Permissive access to create pods

This product is not supported for your selected Datadog site. ().

Metadata

Id: terraform-kubernetes-permissive-access-to-create-pods

Provider: Kubernetes

Platform: Terraform

Severity: Medium

Category: Access Control

Learn More

Description

The permission to create pods in a cluster should be restricted because it allows privilege escalation. This rule inspects kubernetes_role and kubernetes_cluster_role resources and reports when a rule’s verbs contains create while its resources contains pods or a wildcard value. It also flags cases where verbs or resources contain a wildcard (for example, *) in combination with pods, since those broaden access and can enable pod creation.

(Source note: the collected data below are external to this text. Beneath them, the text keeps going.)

(** * Box-transit grid-search fitter (Project_3/transit_model.py)

    A shallow embedding of [create_flux_model], [chi2_test] and
    [fit_transit], and the properties of the fitter's result.

    Number model.  NumPy float64 values are embedded as exact rationals
    ([Q]); rounding and overflow are not modelled.  The two special values
    the program can reach from finite inputs are kept: [+inf] (the initial
    [best_chi2], and a non-zero residual divided by a zero uncertainty) and
    [NaN] (a zero residual divided by a zero uncertainty).  Python
    exceptions are an explicit error result.

    What depends on rounding, overflow, underflow or the array's dtype is
    stated on a second embedding of the two leaf functions, [Binary64], over
    the kernel's binary64 numbers. *)

From Stdlib Require Import QArith Qminmax Qround ZArith List Bool Lia Lqa.
From Stdlib Require Floats.
Import ListNotations.

Local Open Scope Q_scope.

(** ** Results and exceptions *)

Inductive exn : Type :=
| EmptyReduction   (* ndarray.min / ndarray.max of a zero-size array *)
| BroadcastError   (* operands could not be broadcast together *)
| ArangeLength.    (* np.arange cannot compute a length: zero step *)

Inductive result (A : Type) : Type :=
| Ok (a : A)
| Err (e : exn).

Arguments Ok {A} a.
Arguments Err {A} e.

Definition bind {A B} (m : result A) (k : A -> result B) : result B :=
  match m with
  | Ok a => k a
  | Err e => Err e
  end.

Notation "x <- m ;; k" := (bind m (fun x => k))
  (at level 61, m at next level, right associativity).

(** A [for] loop whose body may raise: the state is threaded through the
    items in order and the first exception aborts the loop. *)
Fixpoint for_each {A S} (body : S -> A -> result S) (items : list A) (s : S)
  : result S :=
  match items with
  | [] => Ok s
  | a :: rest =>
      match body s a with
      | Ok s' => for_each body rest s'
      | Err e => Err e
      end
  end.

(** ** Floating-point values with the specials the program can produce *)

Inductive fnum : Type :=
| Num (q : Q)
| PInf
| NInf
| NaN.

Definition Qltb (x y : Q) : bool := negb (Qle_bool y x).

(** [x / s] for finite [x] and [s]; a zero divisor gives a signed infinity
    or NaN (NumPy only warns). *)
Definition fdiv (x s : Q) : fnum :=
  if Qeq_bool s 0 then
    if Qeq_bool x 0 then NaN
    else if Qltb 0 x then PInf else NInf
  else Num (x / s).

(** [x ** 2] *)
Definition fsquare (x : fnum) : fnum :=
  match x with
  | Num q => Num (q ^ 2)
  | PInf | NInf => PInf
  | NaN => NaN
  end.

Definition fadd (x y : fnum) : fnum :=
  match x, y with
  | NaN, _ | _, NaN => NaN
  | PInf, NInf | NInf, PInf => NaN
  | PInf, _ | _, PInf => PInf
  | NInf, _ | _, NInf => NInf
  | Num a, Num b => Num (a + b)
  end.

(** [x < y]; every comparison with NaN is false. *)
Definition flt (x y : fnum) : bool :=
  match x, y with
  | NaN, _ | _, NaN => false
  | _, NInf => false
  | PInf, _ => false
  | NInf, _ => true
  | Num _, PInf => true
  | Num a, Num b => Qltb a b
  end.

(** ** NumPy array primitives on one-dimensional float arrays *)

Definition np_min (a : list Q) : result Q :=
  match a with
  | [] => Err EmptyReduction
  | x :: rest => Ok (fold_left Qmin rest x)
  end.

Definition np_max (a : list Q) : result Q :=
  match a with
  | [] => Err EmptyReduction
  | x :: rest => Ok (fold_left Qmax rest x)
  end.

Definition np_sum (a : list fnum) : fnum := fold_left fadd a (Num 0).

Fixpoint zip_with {A B C} (f : A -> B -> C) (xs : list A) (ys : list B)
  : list C :=
  match xs, ys with
  | x :: xs', y :: ys' => f x y :: zip_with f xs' ys'
  | _, _ => []
  end.

(** Element-wise binary operation with NumPy broadcasting of shapes [(m,)]
    and [(n,)]: a length-one operand is stretched, equal lengths are paired,
    anything else raises. *)
Definition broadcast2 {A B C} (f : A -> B -> C) (xs : list A) (ys : list B)
  : result (list C) :=
  match xs, ys with
  | [x], _ => Ok (map (f x) ys)
  | _, [y] => Ok (map (fun x => f x y) xs)
  | _, _ =>
      if Nat.eqb (length xs) (length ys) then Ok (zip_with f xs ys)
      else Err BroadcastError
  end.

(** The values [start + i * step] for [i = 0 .. len - 1]. *)
Definition arange_vals (start step : Q) (len : nat) : list Q :=
  map (fun i => start + inject_Z (Z.of_nat i) * step) (seq 0 len).

(** [np.arange(start, stop, step)]: [ceil((stop - start) / step)] values, none
    when that is not positive. *)
Definition np_arange (start stop step : Q) : result (list Q) :=
  if Qeq_bool step 0 then Err ArangeLength
  else Ok (arange_vals start step
             (Z.to_nat (Qceiling ((stop - start) / step)))).

(** ** create_flux_model *)

Definition create_flux_model (time : list Q) (t_transit d_transit t1 : Q)
  : list Q :=
  let t2 := t1 + t_transit in
  map (fun t => if Qle_bool t1 t && Qle_bool t t2
                then 1 - d_transit else 1) time.

(** ** chi2_test *)

(** [sigma] is a float or an array. *)
Inductive uncertainty : Type :=
| Scalar (s : Q)
| PerPoint (s : list Q).

Definition chi2_test (flux flux_model : list Q) (sigma : uncertainty)
  : result fnum :=
  resid <- broadcast2 Qminus flux flux_model ;;
  scaled <- match sigma with
            | Scalar s => Ok (map (fun r => fdiv r s) resid)
            | PerPoint ss => broadcast2 fdiv resid ss
            end ;;
  Ok (np_sum (map fsquare scaled)).

(** ** fit_transit *)

(** The returned 6-tuple, which is also the loop's running state. *)
Record FitResult : Type := mkFit {
  best_d : option Q;
  best_T : option Q;
  best_t1 : option Q;
  best_chi2 : fnum;
  best_model : option (list Q);
  count : nat
}.

Definition fit_init : FitResult :=
  {| best_d := None; best_T := None; best_t1 := None;
     best_chi2 := PInf; best_model := None; count := 0 |}.

(** Body of the innermost loop for the triple [(T, d, t1)]. *)
Definition try_candidate (time flux : list Q) (sigma : uncertainty)
    (st : FitResult) (c : Q * Q * Q) : result FitResult :=
  let '(T, d, t1) := c in
  let count' := S (count st) in
  let model := create_flux_model time T d t1 in
  chi2 <- chi2_test flux model sigma ;;
  if flt chi2 (best_chi2 st) then
    Ok {| best_d := Some d; best_T := Some T; best_t1 := Some t1;
          best_chi2 := chi2; best_model := Some model; count := count' |}
  else
    Ok {| best_d := best_d st; best_T := best_T st; best_t1 := best_t1 st;
          best_chi2 := best_chi2 st; best_model := best_model st;
          count := count' |}.

Definition depth_loop (time flux : list Q) (sigma : uncertainty)
    (d_grid t1_grid : list Q) (T : Q) (st : FitResult) : result FitResult :=
  for_each (fun st d =>
      if Qltb d 0 then Ok st
      else for_each (fun st t1 => try_candidate time flux sigma st (T, d, t1))
                    t1_grid st)
    d_grid st.

Definition duration_loop (time flux : list Q) (sigma : uncertainty)
    (d_grid T_grid : list Q) (t1_step t_min t_max : Q) (st : FitResult)
  : result FitResult :=
  for_each (fun st T =>
      if Qle_bool T 0 then Ok st
      else
        let t1_min := t_min in
        let t1_max := t_max - T in
        if Qle_bool t1_max t1_min then Ok st
        else
          t1_grid <- np_arange t1_min (t1_max + (1#2) * t1_step) t1_step ;;
          depth_loop time flux sigma d_grid t1_grid T st)
    T_grid st.

Definition fit_transit (time flux : list Q) (sigma : uncertainty)
    (d_grid T_grid : list Q) (t1_step : Q) : result FitResult :=
  t_min <- np_min time ;;
  t_max <- np_max time ;;
  duration_loop time flux sigma d_grid T_grid t1_step t_min t_max fit_init.

(** ** The search space, as an explicit enumeration *)

(** A duration passes both of the outer loop's tests. *)
Definition feasible (t_min t_max T : Q) : bool :=
  negb (Qle_bool T 0) && negb (Qle_bool (t_max - T) t_min).

(** The start-time grid the fitter builds for duration [T]. *)
Definition t1_grid_for (t_min t_max t1_step T : Q) : list Q :=
  arange_vals t_min t1_step
    (Z.to_nat (Qceiling ((t_max - T + (1#2) * t1_step - t_min) / t1_step))).

(** Every triple [(T, d, t1)] in the order the nested loops reach it:
    durations outermost, depths next, start times innermost. *)
Definition candidates (t_min t_max : Q) (d_grid T_grid : list Q) (t1_step : Q)
  : list (Q * Q * Q) :=
  flat_map (fun T =>
      flat_map (fun d =>
          map (fun t1 => (T, d, t1)) (t1_grid_for t_min t_max t1_step T))
        (filter (fun d => negb (Qltb d 0)) d_grid))
    (filter (feasible t_min t_max) T_grid).

(** The closed-form count: over the durations with [T > 0] and
    [t_max - T > t_min], the number of depths [d >= 0] times the length of the
    start-time grid of [T]. *)
Definition expected_count (t_min t_max : Q) (d_grid T_grid : list Q)
    (t1_step : Q) : nat :=
  list_sum
    (map (fun T =>
            (length (filter (fun d => Qle_bool 0 d) d_grid)
             * length (t1_grid_for t_min t_max t1_step T))%nat)
         (filter (fun T => Qltb 0 T && Qltb t_min (t_max - T)) T_grid)).

(** The residual sum the contract of [chi2_test] names, by index. *)
Definition sigma_at (sigma : uncertainty) (i : nat) : Q :=
  match sigma with
  | Scalar s => s
  | PerPoint ss => nth i ss 0
  end.

Definition chi2_sum (observed predicted : list Q) (sigma : uncertainty) : Q :=
  fold_right Qplus 0
    (map (fun i => ((nth i observed 0 - nth i predicted 0) / sigma_at sigma i) ^ 2)
         (seq 0 (length observed))).

(** Input invariants of the data model. *)
Definition sigma_shape (n : nat) (sigma : uncertainty) : Prop :=
  match sigma with
  | Scalar _ => True
  | PerPoint ss => length ss = n
  end.

Definition sigma_all (P : Q -> Prop) (sigma : uncertainty) : Prop :=
  match sigma with
  | Scalar s => P s
  | PerPoint ss => Forall P ss
  end.

(** The chi-square score of a triple, as the innermost loop computes it. *)
Definition score (time flux : list Q) (sigma : uncertainty) (c : Q * Q * Q)
  : result fnum :=
  let '(T, d, t1) := c in
  chi2_test flux (create_flux_model time T d t1) sigma.

(** The running best of [st'] is the one of [st]. *)
Definition kept (st st' : FitResult) : Prop :=
  best_d st' = best_d st /\ best_T st' = best_T st /\ best_t1 st' = best_t1 st
  /\ best_chi2 st' = best_chi2 st /\ best_model st' = best_model st.

(** The running best of [st] is the triple [(T, d, t1)] with score [x]. *)
Definition chosen (time : list Q) (st : FitResult) (T d t1 : Q) (x : fnum)
  : Prop :=
  best_d st = Some d /\ best_T st = Some T /\ best_t1 st = Some t1
  /\ best_chi2 st = x /\ best_model st = Some (create_flux_model time T d t1).

(** Nothing found yet: the sentinel values. *)
Definition nothing_found (st : FitResult) : Prop :=
  best_d st = None /\ best_T st = None /\ best_t1 st = None
  /\ best_chi2 st = PInf /\ best_model st = None.

(** Whatever the scores are, the running best is the sentinel, or a triple
    satisfying [P] together with that triple's own model and score. *)
Definition consistent (time flux : list Q) (sigma : uncertainty)
    (P : Q * Q * Q -> Prop) (st : FitResult) : Prop :=
  nothing_found st \/
  exists T d t1, P (T, d, t1) /\ chosen time st T d t1 (best_chi2 st)
                 /\ score time flux sigma (T, d, t1) = Ok (best_chi2 st).

(** A small light curve used to exercise the statements: five samples, a
    dip of depth 1/2 over the last two. *)
Definition sample_time : list Q := [0; 1; 2; 3; 4].
Definition sample_flux : list Q := [1; 1; 1; 1#2; 1#2].
Definition sample_sigma : uncertainty := PerPoint [1; 1; 2; 1; 1].
Definition sample_d_grid : list Q := [-(1#4); 0; 1#2].
Definition sample_T_grid : list Q := [-1; 0; 3#2; 1; 9].
Definition sample_step : Q := 1#2.

(** What the fitter returns on the sample: the dip found at its true place,
    after 26 scored triples. *)
Definition sample_result : FitResult :=
  {| best_d := Some (1#2); best_T := Some (3#2); best_t1 := Some (5#2);
     best_chi2 := Num (0#1024);
     best_model := Some [1; 1; 1; 1#2; 1#2];
     count := 26 |}.

(** A second run on the sample grids: a flat light curve with a scalar
    uncertainty finds the first zero-depth triple, after the same 26. *)
Definition flat_result : FitResult :=
  {| best_d := Some 0; best_T := Some (3#2); best_t1 := Some (0#2);
     best_chi2 := Num (0#1);
     best_model := Some [1; 1; 1; 1; 1];
     count := 26 |}.

(** A light curve whose dip sits at the end of the observed window, searched
    with a duration of 5/4 and a unit step. *)
Definition edge_d_grid : list Q := [1#2].
Definition edge_T_grid : list Q := [5#4].

(** ** The leaf functions in binary64 arithmetic

    [create_flux_model] and [chi2_test] once more, over the IEEE 754 binary64
    numbers: every [+], [-], [*], [/] and comparison is the processor's. *)

Module Binary64.
Import Floats.
Local Open Scope float_scope.

(** *** create_flux_model on a float64 time array *)

Definition create_flux_model (time : list float) (t_transit d_transit t1 : float)
  : list float :=
  let t2 := t1 + t_transit in
  map (fun t => if (t1 <=? t) && (t <=? t2) then 1 - d_transit else 1) time.

(** *** create_flux_model on an int64 time array

    [np.ones_like(time)] inherits the integer dtype, the comparisons promote
    the samples to float64, and the assignment casts [1.0 - d_transit] to
    int64. *)




(** *** np.sum of a contiguous float64 array: pairwise summation

    Fewer than eight values are added in order; up to 128 values go through
    eight running sums combined as a balanced tree, the leftover added in
    order; longer arrays are halved (at a multiple of eight) and the two
    halves added. *)

Definition acc8 : Type :=
  (float * float * float * float * float * float * float * float)%type.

Restricting these permissions reduces the risk of workloads obtaining elevated privileges.

Compliant Code Examples

resource "kubernetes_role" "example" {
  metadata {
    name = "terraform-example"
    labels = {
      test = "MyRole"
    }
  }

  rule {
    api_groups     = [""]
    resources      = ["pods"]
    resource_names = ["foo"]
    verbs          = ["get", "list", "watch"]
  }
  rule {
    api_groups = ["apps"]
    resources  = ["deployments"]
    verbs      = ["get", "list"]
  }
}

resource "kubernetes_cluster_role" "example" {
  metadata {
    name = "terraform-example"
  }

  rule {
    api_groups = [""]
    resources  = ["namespaces", "pods"]
    verbs      = ["get", "list", "watch"]
  }
}

Non-Compliant Code Examples

resource "kubernetes_role" "example1" {
  metadata {
    name = "terraform-example1"
    labels = {
      test = "MyRole"
    }
  }

  rule {
    api_groups     = [""]
    resources      = ["pods"]
    resource_names = ["foo"]
    verbs          = ["create", "list", "watch"]
  }

  rule {
    api_groups = ["apps"]
    resources  = ["deployments"]
    verbs      = ["get", "list"]
  }
}

resource "kubernetes_role" "example2" {
  metadata {
    name = "terraform-example2"
    labels = {
      test = "MyRole"
    }
  }

  rule {
    api_groups     = [""]
    resources      = ["*"]
    resource_names = ["foo"]
    verbs          = ["create", "list", "watch"]
  }
}

resource "kubernetes_role" "example3" {
  metadata {
    name = "terraform-example3"
    labels = {
      test = "MyRole"
    }
  }

  rule {
    api_groups     = [""]
    resources      = ["pods"]
    resource_names = ["foo"]
    verbs          = ["*", "list", "watch"]
  }
}

resource "kubernetes_role" "example4" {
  metadata {
    name = "terraform-example4"
    labels = {
      test = "MyRole"
    }
  }

  rule {
    api_groups     = [""]
    resources      = ["*"]
    resource_names = ["foo"]
    verbs          = ["*", "list", "watch"]
  }
}

resource "kubernetes_cluster_role" "example1" {
  metadata {
    name = "terraform-example1"
  }

  rule {
    api_groups = [""]
    resources  = ["namespaces", "pods"]
    verbs      = ["create", "list", "watch"]
  }
}

resource "kubernetes_cluster_role" "example2" {
  metadata {
    name = "terraform-example2"
  }

  rule {
    api_groups = [""]
    resources  = ["namespaces", "*"]
    verbs      = ["create", "list", "watch"]
  }
}

resource "kubernetes_cluster_role" "example3" {
  metadata {
    name = "terraform-example3"
  }

  rule {
    api_groups = [""]
    resources  = ["namespaces", "*"]
    verbs      = ["*", "list", "watch"]
  }
}

resource "kubernetes_cluster_role" "example4" {
  metadata {
    name = "terraform-example4"
  }

  rule {
    api_groups = [""]
    resources  = ["namespaces", "pods"]
    verbs      = ["*", "list", "watch"]
  }
}